Work order: Set down exactly the lines in the records below that run from the line with "split_and!; try apply to_le_ok; repeat" to the line with "split_and!; try apply to_le_ok; [repeat", inclusive, and nothing more.

Recorded data:
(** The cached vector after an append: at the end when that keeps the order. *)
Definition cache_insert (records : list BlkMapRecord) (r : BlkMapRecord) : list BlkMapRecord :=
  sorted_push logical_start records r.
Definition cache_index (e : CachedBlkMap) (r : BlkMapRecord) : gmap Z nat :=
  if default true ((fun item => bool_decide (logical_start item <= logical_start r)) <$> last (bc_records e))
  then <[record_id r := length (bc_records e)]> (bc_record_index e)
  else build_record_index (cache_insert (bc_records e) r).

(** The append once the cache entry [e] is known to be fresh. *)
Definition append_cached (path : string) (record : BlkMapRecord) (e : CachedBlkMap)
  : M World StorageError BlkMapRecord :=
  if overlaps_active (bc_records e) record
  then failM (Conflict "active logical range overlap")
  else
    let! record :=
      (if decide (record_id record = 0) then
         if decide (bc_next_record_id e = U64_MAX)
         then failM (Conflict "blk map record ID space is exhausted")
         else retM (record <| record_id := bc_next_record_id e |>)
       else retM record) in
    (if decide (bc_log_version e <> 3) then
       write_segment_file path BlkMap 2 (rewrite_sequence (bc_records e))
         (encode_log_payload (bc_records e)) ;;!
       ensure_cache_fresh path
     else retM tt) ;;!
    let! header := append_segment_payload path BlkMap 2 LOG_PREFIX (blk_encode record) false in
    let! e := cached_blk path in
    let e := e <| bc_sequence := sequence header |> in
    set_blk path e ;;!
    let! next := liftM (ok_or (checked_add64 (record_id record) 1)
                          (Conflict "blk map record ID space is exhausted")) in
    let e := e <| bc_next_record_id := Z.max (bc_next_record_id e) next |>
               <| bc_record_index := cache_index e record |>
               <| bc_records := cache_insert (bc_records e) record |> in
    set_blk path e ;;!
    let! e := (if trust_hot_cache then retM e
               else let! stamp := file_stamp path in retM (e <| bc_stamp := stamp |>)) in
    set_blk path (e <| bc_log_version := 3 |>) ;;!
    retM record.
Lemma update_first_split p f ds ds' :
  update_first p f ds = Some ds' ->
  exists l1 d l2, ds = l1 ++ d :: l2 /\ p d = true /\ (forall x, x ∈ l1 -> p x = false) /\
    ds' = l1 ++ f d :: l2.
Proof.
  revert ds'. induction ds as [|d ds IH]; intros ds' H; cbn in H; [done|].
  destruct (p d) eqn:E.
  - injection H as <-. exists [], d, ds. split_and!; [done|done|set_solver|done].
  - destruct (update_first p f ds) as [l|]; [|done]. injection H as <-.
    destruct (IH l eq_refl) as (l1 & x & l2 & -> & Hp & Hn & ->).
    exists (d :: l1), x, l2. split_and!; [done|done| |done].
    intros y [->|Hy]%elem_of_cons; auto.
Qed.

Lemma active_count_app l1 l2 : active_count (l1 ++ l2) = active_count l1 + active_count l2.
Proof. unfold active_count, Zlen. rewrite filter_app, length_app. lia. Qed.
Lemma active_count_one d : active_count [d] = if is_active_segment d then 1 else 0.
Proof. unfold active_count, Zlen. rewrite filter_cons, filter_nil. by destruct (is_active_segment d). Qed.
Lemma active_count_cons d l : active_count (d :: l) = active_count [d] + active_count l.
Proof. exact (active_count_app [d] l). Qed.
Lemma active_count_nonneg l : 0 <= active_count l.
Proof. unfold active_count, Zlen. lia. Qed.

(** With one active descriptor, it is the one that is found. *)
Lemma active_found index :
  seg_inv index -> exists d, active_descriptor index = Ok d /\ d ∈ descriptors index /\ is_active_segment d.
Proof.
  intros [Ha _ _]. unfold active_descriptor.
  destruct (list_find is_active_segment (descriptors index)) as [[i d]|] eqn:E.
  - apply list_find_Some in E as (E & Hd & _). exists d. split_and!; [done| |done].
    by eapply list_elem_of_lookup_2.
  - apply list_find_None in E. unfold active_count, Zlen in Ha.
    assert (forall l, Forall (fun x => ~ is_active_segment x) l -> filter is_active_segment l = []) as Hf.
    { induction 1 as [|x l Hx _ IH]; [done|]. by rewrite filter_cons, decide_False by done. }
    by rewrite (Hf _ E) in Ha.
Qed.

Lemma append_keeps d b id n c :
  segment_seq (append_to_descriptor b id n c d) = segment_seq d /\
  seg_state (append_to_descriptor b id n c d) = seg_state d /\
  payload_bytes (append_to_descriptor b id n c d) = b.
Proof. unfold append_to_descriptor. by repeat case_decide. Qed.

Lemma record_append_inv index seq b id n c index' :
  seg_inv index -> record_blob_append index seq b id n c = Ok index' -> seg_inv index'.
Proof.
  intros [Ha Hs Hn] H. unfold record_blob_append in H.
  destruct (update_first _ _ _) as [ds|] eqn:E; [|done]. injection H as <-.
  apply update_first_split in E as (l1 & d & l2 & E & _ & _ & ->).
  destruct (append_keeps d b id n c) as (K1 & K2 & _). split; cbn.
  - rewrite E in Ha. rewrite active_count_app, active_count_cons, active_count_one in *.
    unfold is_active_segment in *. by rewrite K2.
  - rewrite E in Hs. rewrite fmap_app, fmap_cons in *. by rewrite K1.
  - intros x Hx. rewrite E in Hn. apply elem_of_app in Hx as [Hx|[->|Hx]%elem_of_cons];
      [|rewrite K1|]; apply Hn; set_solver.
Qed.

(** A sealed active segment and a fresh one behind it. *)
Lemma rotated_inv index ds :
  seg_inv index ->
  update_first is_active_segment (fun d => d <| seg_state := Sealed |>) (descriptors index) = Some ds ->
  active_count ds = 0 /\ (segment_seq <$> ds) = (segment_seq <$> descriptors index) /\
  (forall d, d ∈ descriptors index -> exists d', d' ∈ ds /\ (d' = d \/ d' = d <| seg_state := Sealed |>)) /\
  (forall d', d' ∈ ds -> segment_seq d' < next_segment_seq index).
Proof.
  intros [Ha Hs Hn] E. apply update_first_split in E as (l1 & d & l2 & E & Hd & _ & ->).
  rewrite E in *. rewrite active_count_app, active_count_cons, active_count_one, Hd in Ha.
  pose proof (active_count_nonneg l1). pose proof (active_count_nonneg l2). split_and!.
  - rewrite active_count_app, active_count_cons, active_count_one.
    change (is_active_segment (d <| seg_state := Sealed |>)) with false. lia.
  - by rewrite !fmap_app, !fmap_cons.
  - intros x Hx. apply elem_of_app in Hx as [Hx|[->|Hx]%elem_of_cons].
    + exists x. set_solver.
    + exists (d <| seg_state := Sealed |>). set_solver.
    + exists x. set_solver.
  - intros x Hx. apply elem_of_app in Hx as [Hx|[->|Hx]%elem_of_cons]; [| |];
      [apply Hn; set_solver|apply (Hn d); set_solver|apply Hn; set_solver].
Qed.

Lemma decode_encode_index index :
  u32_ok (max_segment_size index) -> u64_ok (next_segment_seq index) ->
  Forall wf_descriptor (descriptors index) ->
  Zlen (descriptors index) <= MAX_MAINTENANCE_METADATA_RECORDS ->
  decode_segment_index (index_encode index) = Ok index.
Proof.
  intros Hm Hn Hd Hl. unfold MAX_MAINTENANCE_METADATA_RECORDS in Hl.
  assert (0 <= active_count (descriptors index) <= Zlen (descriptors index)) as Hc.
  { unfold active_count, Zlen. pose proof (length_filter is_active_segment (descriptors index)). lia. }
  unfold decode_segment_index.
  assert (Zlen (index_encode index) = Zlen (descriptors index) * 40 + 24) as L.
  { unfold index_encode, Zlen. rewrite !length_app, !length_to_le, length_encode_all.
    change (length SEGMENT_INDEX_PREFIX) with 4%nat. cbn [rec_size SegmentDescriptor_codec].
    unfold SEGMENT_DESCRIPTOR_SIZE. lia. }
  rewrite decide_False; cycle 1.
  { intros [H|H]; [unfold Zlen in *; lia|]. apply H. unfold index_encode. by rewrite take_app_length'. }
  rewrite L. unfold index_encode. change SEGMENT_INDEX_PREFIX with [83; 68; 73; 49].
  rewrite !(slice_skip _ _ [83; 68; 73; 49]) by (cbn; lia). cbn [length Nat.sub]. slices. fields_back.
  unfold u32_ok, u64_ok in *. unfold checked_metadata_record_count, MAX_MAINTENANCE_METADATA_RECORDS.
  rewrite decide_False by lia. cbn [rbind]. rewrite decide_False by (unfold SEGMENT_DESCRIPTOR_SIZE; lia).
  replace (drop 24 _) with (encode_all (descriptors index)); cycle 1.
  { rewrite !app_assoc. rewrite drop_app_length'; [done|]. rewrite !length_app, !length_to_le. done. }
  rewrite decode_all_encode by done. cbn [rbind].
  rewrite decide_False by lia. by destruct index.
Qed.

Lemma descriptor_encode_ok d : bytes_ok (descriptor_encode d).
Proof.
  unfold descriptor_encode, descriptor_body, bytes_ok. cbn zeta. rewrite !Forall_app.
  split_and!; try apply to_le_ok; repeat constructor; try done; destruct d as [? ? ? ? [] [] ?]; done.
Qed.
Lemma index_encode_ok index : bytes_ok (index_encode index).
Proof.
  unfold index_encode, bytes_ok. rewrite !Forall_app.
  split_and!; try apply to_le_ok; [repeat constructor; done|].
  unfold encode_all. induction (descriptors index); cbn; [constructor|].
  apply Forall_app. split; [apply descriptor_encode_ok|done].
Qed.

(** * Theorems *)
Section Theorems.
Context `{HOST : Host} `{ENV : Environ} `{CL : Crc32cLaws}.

Exercise output:
  split_and!; try apply to_le_ok; repeat constructor; try done; destruct d as [? ? ? ? [] [] ?]; done.
Qed.
Lemma index_encode_ok index : bytes_ok (index_encode index).
Proof.
  unfold index_encode, bytes_ok. rewrite !Forall_app.
  split_and!; try apply to_le_ok; [repeat constructor; done|].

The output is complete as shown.